**About this exercise**
Word for word, transcribe the data below from the line with "a group reached" to the line with "reach_in; [by left|done..].", keeping both of those lines.

**Data for analysis**
- Opening Delimiter -
(* ===== verification/ExtractTheorems.v ===== *)
(** * Theorems of form-policy extraction

    Which items the walkers find, which extracted blocks the resolver's
    validators accept, and how an extracted record-lifecycle block meets the
    org's in the resolver's merge. *)

From S2P Require Import Prelude JsValue FeatureKeys MultiPartyPolicy SafeAddressPolicy RecordLifecyclePolicy Resolver ExtractForm.

(** ** Items the walkers reach *)

(** [reaches anc items path item]: [item] is in [items], or in the children of
    a group reached from there; [path] is the keys of the groups passed. *)
Inductive reaches : list string → list FormItem → list string → FormItem → Prop :=
  | reach_here anc items i : i ∈ items → reaches anc items anc i
  | reach_in anc items g c path i :
      g ∈ items → item_type g = "group" → item_children g = Some c →
      reaches (anc ++ [item_key g]) c path i → reaches anc items path i.

Lemma reaches_cons anc x l path i :
  reaches anc (x :: l) path i ↔
  (path = anc ∧ i = x) ∨
  (∃ c, item_type x = "group" ∧ item_children x = Some c ∧ reaches (anc ++ [item_key x]) c path i) ∨
  reaches anc l path i.
Proof.
  split.
  - intros H. inversion H as [? ? ? Hin|? ? g c ? ? Hin Hg Hc Hr]; subst;
      apply elem_of_cons in Hin as [->|Hin].
    + by left.
    + right. right. by apply reach_here.
    + right. left. by exists c.
    + right. right. by eapply reach_in.
  - intros [[-> ->]|[(c & Ht & Hc & Hr)|Hr]].
    + apply reach_here. by left.
    + eapply reach_in; [by left|done..].
    + inversion Hr as [? ? ? Hin|? ? g c ? ? Hin Hg Hc Hr']; subst.
      * apply reach_here. by right.
      * eapply reach_in; [by right|done..].
Qed.

Lemma reaches_nil anc path i : ¬ reaches anc [] path i.
Proof. intros H. inversion H as [? ? ? Hin|? ? ? ? ? ? Hin]; subst; by apply elem_of_nil in Hin. Qed.

Definition is_attachment (i : FormItem) : Prop :=
  item_type i = "field" ∧ item_dataType i = JStr "attachment".

Lemma is_attachment_spec t d :
  String.eqb t "field" && is_lit d "attachment" = true ↔ t = "field" ∧ d = JStr "attachment".
Proof. by rewrite andb_true_iff, String.eqb_eq, is_lit_spec. Qed.

Lemma existsb_attachment_reaches items :
  Forall (λ x, ∀ anc, item_has_attachment x = true ↔
            is_attachment x ∨ ∃ c path i, item_type x = "group" ∧ item_children x = Some c ∧
              reaches (anc ++ [item_key x]) c path i ∧ is_attachment i) items →
  ∀ anc, existsb item_has_attachment items = true ↔
    ∃ path i, reaches anc items path i ∧ is_attachment i.
Proof.
  induction 1 as [|x l Hx _ IH]; intros anc; simpl.
  - split; [done|]. by intros (p & i & []%reaches_nil & _).
  - rewrite orb_true_iff, (IH anc), (Hx anc). setoid_rewrite reaches_cons. split.
    + intros [[Ha|(c & p & i & ? & ? & ? & ?)]|(p & i & ? & ?)].
      * exists anc, x. tauto.
      * exists p, i. eauto 10.
      * exists p, i. tauto.
    + intros (p & i & [[-> ->]|[(c & ? & ? & ?)|?]] & ?); [tauto|left; right; by exists c, p, i|right; by exists p, i].
Qed.

Lemma item_has_attachment_spec x anc :
  item_has_attachment x = true ↔
    is_attachment x ∨ ∃ c path i, item_type x = "group" ∧ item_children x = Some c ∧
      reaches (anc ++ [item_key x]) c path i ∧ is_attachment i.
Proof.
  revert anc. induction x as [t d k l v a c IH] using FormItem_ind'. intros anc. simpl.
  rewrite orb_true_iff, is_attachment_spec, andb_true_iff, String.eqb_eq. unfold is_attachment at 1. simpl.
  destruct c as [c|]; simpl in *.
  - rewrite (existsb_attachment_reaches c) with (anc := anc ++ [k]); [naive_solver|].
    eapply Forall_impl; [exact IH|]. done.
  - naive_solver.
Qed.

(** A form requires file upload exactly when some attachment field can be
    reached from its items through groups, at any depth. *)
Theorem attachment_requirement_iff d :
  extractAttachmentRequirement d = Some FormRequired ↔
  ∃ items path i, def_items d = Some items ∧ reaches [] items path i ∧
    item_type i = "field" ∧ item_dataType i = JStr "attachment".
Proof.
  unfold extractAttachmentRequirement, hasAttachmentField.
  destruct (def_items d) as [items|]; [|by split; [|intros (? & ? & ? & [=] & _)]].
  destruct (existsb item_has_attachment items) eqn:E.
  - split; [|done]. intros _. rewrite (existsb_attachment_reaches items) with (anc := []) in E.
    { destruct E as (p & i & ? & []). by exists items, p, i. }
    apply Forall_true. intros x anc. apply item_has_attachment_spec.
  - split; [done|]. intros (? & p & i & [= <-] & Hr & Hi).
    rewrite (proj2 (existsb_attachment_reaches items ltac:(apply Forall_true; intros; apply item_has_attachment_spec) []))
      in E; [done|]. by exists p, i.
Qed.

(** ** Safe-address fields of the items *)

Lemma flat_map_fields_reaches items :
  Forall (λ x, ∀ anc f, f ∈ item_safe_fields anc x ↔
            (∃ cls, safeAccessClass x = Some cls ∧ f = safe_field anc x cls) ∨
            ∃ c path i cls, item_type x = "group" ∧ item_children x = Some c ∧
              reaches (anc ++ [item_key x]) c path i ∧ safeAccessClass i = Some cls ∧
              f = safe_field path i cls) items →
  ∀ anc f, f ∈ flat_map (item_safe_fields anc) items ↔
    ∃ path i cls, reaches anc items path i ∧ safeAccessClass i = Some cls ∧ f = safe_field path i cls.
Proof.
  induction 1 as [|x l Hx _ IH]; intros anc f; simpl.
  - split; [by intros ?%elem_of_nil|]. by intros (? & ? & ? & []%reaches_nil & _).
  - rewrite elem_of_app, (IH anc f), (Hx anc f). setoid_rewrite reaches_cons. split.
    + intros [[(cls & ? & ?)|(c & p & i & cls & ? & ? & ? & ? & ?)]|(p & i & cls & ? & ? & ?)].
      * exists anc, x, cls. tauto.
      * exists p, i, cls. eauto 10.
      * exists p, i, cls. tauto.
    + intros (p & i & cls & [[-> ->]|[(c & ? & ? & ?)|?]] & ? & ?);
        [left; left; by exists cls|left; right; by exists c, p, i, cls|right; by exists p, i, cls].
Qed.

Lemma item_safe_fields_spec x anc f :
  f ∈ item_safe_fields anc x ↔
    (∃ cls, safeAccessClass x = Some cls ∧ f = safe_field anc x cls) ∨
    ∃ c path i cls, item_type x = "group" ∧ item_children x = Some c ∧
      reaches (anc ++ [item_key x]) c path i ∧ safeAccessClass i = Some cls ∧ f = safe_field path i cls.
Proof.
  revert anc f. induction x as [t d k l v a c IH] using FormItem_ind'. intros anc f. cbn [item_safe_fields].
  rewrite elem_of_app.
  set (x := Item t d k l v a c).
  assert (f ∈ match safeAccessClass x with Some cls => [safe_field anc x cls] | None => [] end ↔
          ∃ cls, safeAccessClass x = Some cls ∧ f = safe_field anc x cls) as ->.
  { destruct (safeAccessClass x) as [cls|]; [rewrite list_elem_of_singleton|rewrite elem_of_nil].
    - split; [intros ->; by exists cls|by intros (? & [= <-] & ->)].
    - by split; [|intros (? & ? & _)]. }
  apply or_iff_compat_l. simpl. destruct (String.eqb t "group") eqn:Ht; split_andb.
  - destruct c as [c|]; simpl in *.
    + rewrite (flat_map_fields_reaches c IH (anc ++ [k]) f). split.
      * intros (p & i & cls & ? & ? & ?). by exists c, p, i, cls.
      * intros (c' & p & i & cls & _ & [= <-] & ? & ? & ?). by exists p, i, cls.
    + rewrite elem_of_nil. by split; [|intros (? & ? & ? & ? & _ & [=] & _)].
  - rewrite elem_of_nil. by split; [|intros (? & ? & ? & ? & ? & _)].
Qed.

Lemma safeAddressFieldsFromItems_spec items anc f :
  f ∈ safeAddressFieldsFromItems (Some items) anc ↔
  ∃ path i cls, reaches anc items path i ∧ safeAccessClass i = Some cls ∧ f = safe_field path i cls.
Proof.
  apply flat_map_fields_reaches, Forall_true. intros x anc' f'. apply item_safe_fields_spec.
Qed.

(** The walker lists exactly the items, reached through groups, whose
    access class is in the safe namespace, each as a field policy whose path
    names the groups passed and the item's key. *)
Theorem safe_address_fields_of_items items f :
  f ∈ safeAddressFieldsFromItems (Some items) [] ↔
  ∃ path i cls, reaches [] items path i ∧ safeAccessClass i = Some cls ∧ f = safe_field path i cls.
Proof. apply safeAddressFieldsFromItems_spec. Qed.

(** ** Readers of extracted values *)

Lemma stringArray_read v :
  ∃ ss, read_strings (stringArray v) = Some ss ∧ from_option (Forall (λ s, s ≠ "")) True ss.
Proof.
  destruct v as [| | | | |l|]; simpl; try (by exists None).
  assert (∃ ss, List.filter is_nonempty_string l = JStr <$> ss ∧ Forall (λ s, s ≠ "") ss) as (ss & -> & ?).
  { induction l as [|x l (ss & IH & ?)]; simpl; [by exists []|].
    destruct (is_nonempty_string x) eqn:E; [|by exists ss].
    apply is_nonempty_string_spec in E as (s & -> & ?). exists (s :: ss). rewrite IH. split; [done|by constructor]. }
  exists (Some ss). by rewrite mapM_str_of_map.
Qed.

Lemma nonEmptyString_truthy v : truthy (nonEmptyString v) = true → ∃ s, v = JStr s ∧ s ≠ "" ∧ nonEmptyString v = JStr s.
Proof.
  unfold nonEmptyString. destruct (is_nonempty_string v) eqn:E; [|done].
  apply is_nonempty_string_spec in E as (s & -> & ?). by exists s.
Qed.

Lemma nonEmptyString_optional v :
  ∃ s, read_optional str_of (nonEmptyString v) = Some s ∧ from_option (λ s, s ≠ "") True s.
Proof.
  unfold nonEmptyString. destruct (is_nonempty_string v) eqn:E; [|by exists None].
  apply is_nonempty_string_spec in E as (s & -> & ?). by exists (Some s).
Qed.

Section lit_or.
Context {A : Type} `{!Literal A} (l : list string).
Hypothesis Hl : ∀ s, s ∈ l ↔ ∃ a : A, s = lit_string a.

Lemma lit_or_default d v : (∃ a : A, read_lit d = Some a) → ∃ a : A, read_lit (lit_or l d v) = Some a.
Proof.
  unfold lit_or. intros Hd. destruct (is_one_of v l) eqn:E; [|done].
  apply is_one_of_spec in E as (s & -> & [a ->]%Hl). exists a. apply read_lit_string.
Qed.

Lemma lit_or_truthy v : truthy (lit_or l JUndef v) = true → ∃ a : A, read_lit (lit_or l JUndef v) = Some a.
Proof.
  unfold lit_or. destruct (is_one_of v l) eqn:E; [|done].
  apply is_one_of_spec in E as (s & -> & [a ->]%Hl). exists a. apply read_lit_string.
Qed.

Lemma lit_or_optional v : ∃ a : option A, read_optional read_lit (lit_or l JUndef v) = Some a.
Proof.
  unfold lit_or, read_optional. destruct (is_one_of v l) eqn:E; [|by exists None].
  apply is_one_of_spec in E as (s & -> & [a ->]%Hl). exists (Some a). simpl. by rewrite read_lit_string.
Qed.
End lit_or.

(** ** Multi-party extraction *)

Lemma roles_list s :
  s ∈ ["coEqual"; "asymmetricPrimary"; "asymmetricSecondary"; "guardianFor"] ↔
  ∃ a : MultiPartyRoleClass, s = lit_string a.
Proof.
  split; [|intros [[] ->]; set_solver].
  intros [->|[->|[->| ->%list_elem_of_singleton]%elem_of_cons]%elem_of_cons]%elem_of_cons;
    [by exists CoEqual|by exists AsymmetricPrimary|by exists AsymmetricSecondary|by exists GuardianFor].
Qed.

Lemma scopes_list s : s ∈ ["scoped"; "shared"] ↔ ∃ a : MultiPartyVisibilityScope, s = lit_string a.
Proof.
  split; [|intros [[] ->]; set_solver].
  intros [->| ->%list_elem_of_singleton]%elem_of_cons; [by exists ScopedScope|by exists SharedScope].
Qed.

Lemma tiers_list s : s ∈ ["coEqual"; "asymmetric"] ↔ ∃ a : MultiPartyTier, s = lit_string a.
Proof.
  split; [|intros [[] ->]; set_solver].
  intros [->| ->%list_elem_of_singleton]%elem_of_cons; [by exists CoEqualTier|by exists AsymmetricTier].
Qed.

Lemma channels_list s :
  s ∈ ["magic-link"; "wos-task"; "out-of-band"] ↔ ∃ a : MultiPartyInvitationChannel, s = lit_string a.
Proof.
  split; [|intros [[] ->]; set_solver].
  intros [->|[->| ->%list_elem_of_singleton]%elem_of_cons]%elem_of_cons;
    [by exists MagicLink|by exists WosTask|by exists OutOfBand].
Qed.

Lemma expirations_list s :
  s ∈ ["convert-to-partial"; "void-submission"] ↔ ∃ a : MultiPartyExpirationAction, s = lit_string a.
Proof.
  split; [|intros [[] ->]; set_solver].
  intros [->| ->%list_elem_of_singleton]%elem_of_cons; [by exists ConvertToPartial|by exists VoidSubmission].
Qed.

Lemma positiveInteger_spec v n : positiveInteger v = Some n → (1 ≤ n)%Z.
Proof. unfold positiveInteger. destruct (as_integer v) as [m|]; [|done]. destruct (Z.ltb_spec 0 m); naive_solver lia. Qed.

Lemma parse_cardinality_read v :
  ∃ c, read_cardinality (parseMultiPartyCardinality v) = Some c ∧ (1 ≤ card_min c)%Z ∧
       truthy (parseMultiPartyCardinality v) = true.
Proof.
  unfold parseMultiPartyCardinality. destruct (isRecord v); simpl; [|by eexists].
  set (mn := default 1%Z _).
  assert (1 ≤ mn)%Z.
  { subst mn. destruct (positiveInteger (prop v "min")) eqn:E; simpl; [by apply positiveInteger_spec in E|done]. }
  destruct (is_lit (prop v "max") "unbounded"); simpl; by eexists.
Qed.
- Closing Delimiter -
**Problem solution**
    a group reached from there; [path] is the keys of the groups passed. *)
Inductive reaches : list string → list FormItem → list string → FormItem → Prop :=
  | reach_here anc items i : i ∈ items → reaches anc items anc i
  | reach_in anc items g c path i :
      g ∈ items → item_type g = "group" → item_children g = Some c →
      reaches (anc ++ [item_key g]) c path i → reaches anc items path i.

Lemma reaches_cons anc x l path i :
  reaches anc (x :: l) path i ↔
  (path = anc ∧ i = x) ∨
  (∃ c, item_type x = "group" ∧ item_children x = Some c ∧ reaches (anc ++ [item_key x]) c path i) ∨
  reaches anc l path i.
Proof.
  split.
  - intros H. inversion H as [? ? ? Hin|? ? g c ? ? Hin Hg Hc Hr]; subst;
      apply elem_of_cons in Hin as [->|Hin].
    + by left.
    + right. right. by apply reach_here.
    + right. left. by exists c.
    + right. right. by eapply reach_in.
  - intros [[-> ->]|[(c & Ht & Hc & Hr)|Hr]].
    + apply reach_here. by left.
    + eapply reach_in; [by left|done..].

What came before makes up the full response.